Quantitative and Computational Biology Group, Max-Planck Institute for Biophysical Chemistry, Göttingen, Germany.
PLoS Comput Biol. 2018 Nov 5;14(11):e1006526. doi: 10.1371/journal.pcbi.1006526. eCollection 2018 Nov.
Compensatory mutations between protein residues in physical contact can manifest themselves as statistical couplings between the corresponding columns in a multiple sequence alignment (MSA) of the protein family. Conversely, large coupling coefficients predict residue contacts. Methods for de-novo protein structure prediction based on this approach are becoming increasingly reliable. Their main limitation is the strong systematic and statistical noise in the estimation of coupling coefficients, which has so far limited their application to very large protein families. While most research has focused on improving predictions by adding external information, little progress has been made to improve the statistical procedure at the core, because our lack of understanding of the sources of noise poses a major obstacle. First, we show theoretically that the expectation value of the coupling score assuming no coupling is proportional to the product of the square roots of the column entropies, and we propose a simple entropy bias correction (EntC) that subtracts out this expectation value. Second, we show that the average product correction (APC) includes the correction of the entropy bias, partly explaining its success. Third, we have developed CCMgen, the first method for simulating protein evolution and generating realistic synthetic MSAs with pairwise statistical residue couplings. Fourth, to learn exact statistical models that reliably reproduce observed alignment statistics, we developed CCMpredPy, an implementation of the persistent contrastive divergence (PCD) method for exact inference. Fifth, we demonstrate how CCMgen and CCMpredPy can facilitate the development of contact prediction methods by analysing the systematic noise contributions from phylogeny and entropy. Using the entropy bias correction, we can disentangle both sources of noise and find that entropy contributes roughly twice as much noise as phylogeny.
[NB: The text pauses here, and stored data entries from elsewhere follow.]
Lemma run_write_at l acc w :
  wr_at b0 b1 (Z.of_nat (length acc)) w -> script_ok l ->
  Z.of_nat (length acc + length (script_bytes l)) <= buf_len b0 + buf_len b1 ->
  exists w', run_write l (copyIn2 (b0, b1) acc mem) w
    = Done (NopOk, copyIn2 (b0, b1) (acc ++ script_bytes l) mem, w').
Proof.
  revert acc w. induction l as [|c l IH]; intros acc w Hw Hok Hlen.
  { simpl. rewrite app_nil_r. eauto. }
  destruct (wr_at_len _ _ Hw) as (Hl & Hl1 & Hl2). destruct Hbuf as (_ & _ & Hlt & _).
  assert (script_bytes (c :: l) = wcmd_bytes c ++ script_bytes l) as He by done.
  rewrite He in *. rewrite length_app in Hlen. destruct c as [n|b|bs]; simpl in *.
  - destruct Hok as [Hn Hok]. unfold Prepare. rewrite u64_small by (unfold is_u64; lia).
    rewrite (proj2 (Z.leb_le _ _)) by lia. by apply IH.
  - rewrite WriteByte_range by (simpl; lia).
    destruct (WriteRange_at acc [b] w Hw) as (w' & -> & Hw'); [simpl; lia|].
    rewrite bind_done. destruct (IH (acc ++ [b]) w' Hw' Hok) as (w'' & ->).
    { rewrite length_app. simpl. lia. }
    rewrite <- app_assoc. eauto.
  - destruct (WriteRange_at acc bs w Hw) as (w' & -> & Hw'); [lia|].
    rewrite bind_done. destruct (IH (acc ++ bs) w' Hw' Hok) as (w'' & ->).
    { rewrite length_app. lia. }
    rewrite <- app_assoc. eauto.
Qed.

(** A whole serialization stores its bytes in the two pieces, in order. *)
Lemma run_write_flat l :
  script_ok l -> Z.of_nat (length (script_bytes l)) <= buf_len b0 + buf_len b1 ->
  exists w', run_write l mem (newNopWriter b0 b1)
    = Done (NopOk, copyIn2 (b0, b1) (script_bytes l) mem, w').
Proof.
  intros Hok Hlen. destruct Hbuf as (H0 & H1 & _).
  pose proof (run_write_at l [] (newNopWriter b0 b1)) as H. simpl in H.
  unfold copyIn2 in H at 1. simpl in H. rewrite drop_nil, !copyIn_nil in H. apply H; [|done|lia].
  left. split; [lia|]. unfold newNopWriter. by rewrite ptr_add_0, Z.sub_0_r.
Qed.
End writer.

(** ** Round trip *)

Definition buffers_disjoint (b0 b1 : Buffer) : Prop :=
  match buf_ptr b0, buf_ptr b1 with
  | Some o0, Some o1 => o0 + buf_len b0 <= o1 \/ o1 + buf_len b1 <= o0
  | _, _ => True
  end.

Lemma load_copyIn b src mem :
  0 <= buf_len b -> Z.of_nat (length src) = buf_len b ->
  (0 < buf_len b -> exists o, buf_ptr b = Some o /\ 0 <= o /\ o + buf_len b <= Z.of_nat (length mem)) ->
  load (buf_ptr b) (buf_len b) (copyIn b src mem) = Done src.
Proof.
  intros Hb Hlen Hp. unfold load, copyIn. destruct (Z.eqb_spec (buf_len b) 0) as [Hz|Hz].
  { destruct src; [done | simpl in Hlen; lia]. }
  destruct Hp as (o & -> & Ho & Hfit); [lia|]. rewrite length_inserts.
  rewrite (proj2 (Z.leb_le 0 o)), (proj2 (Z.leb_le (o + _) _)) by lia. simpl. f_equal.
  rewrite (take_ge src) by lia. apply list_eq. intros j.
  destruct (decide (j < length src)%nat) as [Hj|Hj].
  - rewrite lookup_take_lt by lia. rewrite lookup_drop, lookup_inserts_cases by lia.
    rewrite decide_True by lia. f_equal. lia.
  - rewrite !lookup_ge_None_2; [done | lia | rewrite length_take; lia].
Qed.

Lemma load_copyIn_other b b' src mem :
  buffers_disjoint b b' -> 0 <= buf_len b -> 0 <= buf_len b' ->
  Z.of_nat (length src) <= buf_len b' ->
  (0 < buf_len b' -> exists o, buf_ptr b' = Some o /\ 0 <= o /\ o + buf_len b' <= Z.of_nat (length mem)) ->
  load (buf_ptr b) (buf_len b) (copyIn b' src mem) = load (buf_ptr b) (buf_len b) mem.
Proof.
  intros Hd Hb Hb' Hsrc Hp. unfold load. destruct (Z.eqb_spec (buf_len b) 0); [done|].
  destruct src as [|x src]; [by rewrite copyIn_nil|].
  destruct Hp as (o' & Ho' & Hpos & Hfit); [simpl in Hsrc; lia|].
  unfold buffers_disjoint in Hd. rewrite Ho' in Hd. destruct (buf_ptr b) as [o|]; [|done].
  rewrite copyIn_length. destruct (_ && _) eqn:Hb2; [|done]. bool_hyps. f_equal.
  apply list_eq. intros j. destruct (decide (j < Z.to_nat (buf_len b))%nat) as [Hj|Hj].
  - rewrite !lookup_take_lt, !lookup_drop by lia. unfold copyIn. rewrite Ho'.
    rewrite take_ge by lia. rewrite lookup_inserts_cases by lia. by rewrite decide_False by lia.
  - by rewrite !lookup_take_ge by lia.
Qed.

Lemma rd_view_copyIn2 b0 b1 src mem :
  buffers_ok mem b0 b1 -> buffers_disjoint b0 b1 ->
  Z.of_nat (length src) = buf_len b0 + buf_len b1 ->
  rd_view (copyIn2 (b0, b1) src mem) (newNopReader b0 b1) src.
Proof.
  intros (H0 & H1 & Hlt & F0 & F1) Hd Hlen.
  exists (take (Z.to_nat (buf_len b0)) src), (drop (Z.to_nat (buf_len b0)) src).
  assert (length (take (Z.to_nat (buf_len b0)) src) = Z.to_nat (buf_len b0)) as L0
    by (rewrite length_take; lia).
  assert (length (drop (Z.to_nat (buf_len b0)) src) = Z.to_nat (buf_len b1)) as L1
    by (rewrite length_drop; lia).
  rewrite take_drop. unfold copyIn2. simpl. split; [done|].
  split; [|split; [|lia]].
  - rewrite load_copyIn_other by (try done; rewrite ?copyIn_length; lia || done).
    rewrite <- (take_drop (Z.to_nat (buf_len b0)) src) at 1.
    rewrite copyIn_full by lia. apply load_copyIn; [done | lia | done].
  - apply load_copyIn; [lia | lia | by rewrite copyIn_length].
Qed.

(** An encoding of triples of bytes, for the witnesses. *)
#[export] Instance triple_encoding : NopEncoding (Z * Z * Z) := {|
  enc_Size v := 3;
  enc_Write v := [WPrepare 3; WByte v.1.1; WBytes [v.1.2; v.2]];
  enc_Read := REnsure 3 (fun s => match s with
    | NopOk => RByte (fun a => RBytes 2 (fun l => match l with
        | [b; c] => RRet (a, b, c)
        | _ => RFail (NopOtherError 0)
        end))
    | e => RFail e
    end);
|}.

#[export] Instance triple_encoding_laws : NopEncodingLaws (Z * Z * Z).
Proof. split; [done | done | by intros [[a b] c]]. Qed.

(** An object serialized into an area made of two pieces, whatever the split
    point, is stored as its flat encoding, and deserializing it from that area
    gives the object back: the wrap-around is invisible to libnop. *)
Lemma nop_wrapped_roundtrip {T} `{NopEncodingLaws T} (v : T) mem b0 b1 :
  buffers_ok mem b0 b1 -> buffers_disjoint b0 b1 -> enc_Size v = buf_len b0 + buf_len b1 ->
  exists mem' w r,
    run_write (enc_Write v) mem (newNopWriter b0 b1) = Done (NopOk, mem', w) /\
    mem' = copyIn2 (b0, b1) (enc_bytes v) mem /\
    run_read enc_Read mem' (newNopReader b0 b1) = Done (inl v, r).
Proof.
  intros Hok Hd Hsize. rewrite enc_size_spec in Hsize.
  destruct (run_write_flat mem b0 b1 Hok (enc_Write v) (enc_write_ok v)) as (w & Hw);
    [unfold enc_bytes in Hsize; lia|].
  destruct (run_read_flat enc_Read _ _ _ _ _
    (rd_view_copyIn2 b0 b1 (enc_bytes v) mem Hok Hd Hsize) (enc_roundtrip v)) as (r & Hr & _).
  eauto 10.
Qed.

Lemma nop_wrapped_roundtrip_witness :
  exists mem' w r,
    run_write (enc_Write (1, 2, 3)) [0; 0; 0; 0] (newNopWriter (mkBuffer (Some 2) 2) (mkBuffer (Some 0) 1))
      = Done (NopOk, mem', w) /\
    mem' = copyIn2 (mkBuffer (Some 2) 2, mkBuffer (Some 0) 1) (enc_bytes (1, 2, 3)) [0; 0; 0; 0] /\
    run_read enc_Read mem' (newNopReader (mkBuffer (Some 2) 2) (mkBuffer (Some 0) 1))
      = Done (inl (1, 2, 3), r).
Proof.
  apply (nop_wrapped_roundtrip (1, 2, 3) [0; 0; 0; 0] (mkBuffer (Some 2) 2) (mkBuffer (Some 0) 1));
    [|unfold buffers_disjoint; simpl; lia | done].
  repeat split; simpl; try lia; intros _; eexists; (split; [done | lia]).
Defined.

(** The writer's [Skip] does not have that property: when the padding spills
    over to the second piece, its first [memset] runs past the end of the first
    piece and overwrites a byte that belongs to neither. *)
Theorem nop_skip_overruns :
  exists mem b0 b1 mem' w,
    buffers_ok mem b0 b1 /\ buffers_disjoint b0 b1 /\
    WriteSkip 2 0 mem (newNopWriter b0 b1) = Done (mem', w) /\
    mem' <> copyIn2 (b0, b1) [0; 0] mem /\
    exists p, (forall o, buf_ptr b0 = Some o -> ~ o <= Z.of_nat p < o + buf_len b0) /\
      (forall o, buf_ptr b1 = Some o -> ~ o <= Z.of_nat p < o + buf_len b1) /\
      mem' !! p <> mem !! p.
Proof.
  exists [9; 9; 9; 9], (mkBuffer (Some 2) 1), (mkBuffer (Some 0) 1), [0; 9; 0; 0].
  eexists. split; [|split; [|split; [|split]]].
  - repeat split; simpl; try lia; intros _; eexists; (split; [done | lia]).
  - unfold buffers_disjoint. simpl. lia.
  - reflexivity.
  - done.
  - exists 3%nat. repeat split; [..|done]; simpl; intros o [= <-]; lia.
Qed.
物理接触的蛋白质残基之间的补偿突变可以表现为蛋白质家族多重序列比对(MSA)中相应列之间的统计耦合。相反,大的耦合系数预测残基接触。基于这种方法的从头蛋白质结构预测方法变得越来越可靠。它们的主要限制是耦合系数估计中的系统和统计噪声很强,这迄今为止限制了它们在非常大的蛋白质家族中的应用。虽然大多数研究都集中在通过添加外部信息来改进预测,但在改进核心统计过程方面进展甚微,因为我们对噪声源的了解不足构成了主要障碍。首先,我们从理论上表明,假设没有耦合的耦合得分的期望值与列熵的平方根的乘积成正比,并且我们提出了一种简单的熵偏差校正(EntC)来减去该期望值。其次,我们表明,平均乘积校正(APC)包括对熵偏差的校正,这部分解释了其成功的原因。第三,我们开发了 CCMgen,这是第一个用于模拟蛋白质进化并生成具有成对统计残基耦合的现实合成 MSA 的方法。第四,为了学习可靠地再现观察到的对齐统计数据的精确统计模型,我们开发了 CCMpredPy,这是持久对比散度(PCD)方法的实现,用于精确推断。第五,我们通过分析来自系统发育和熵的系统噪声贡献来演示 CCMgen 和 CCMpredPy 如何促进接触预测方法的发展。使用熵偏差校正,我们可以分离这两个噪声源,并发现熵贡献的噪声大致是系统发育的两倍。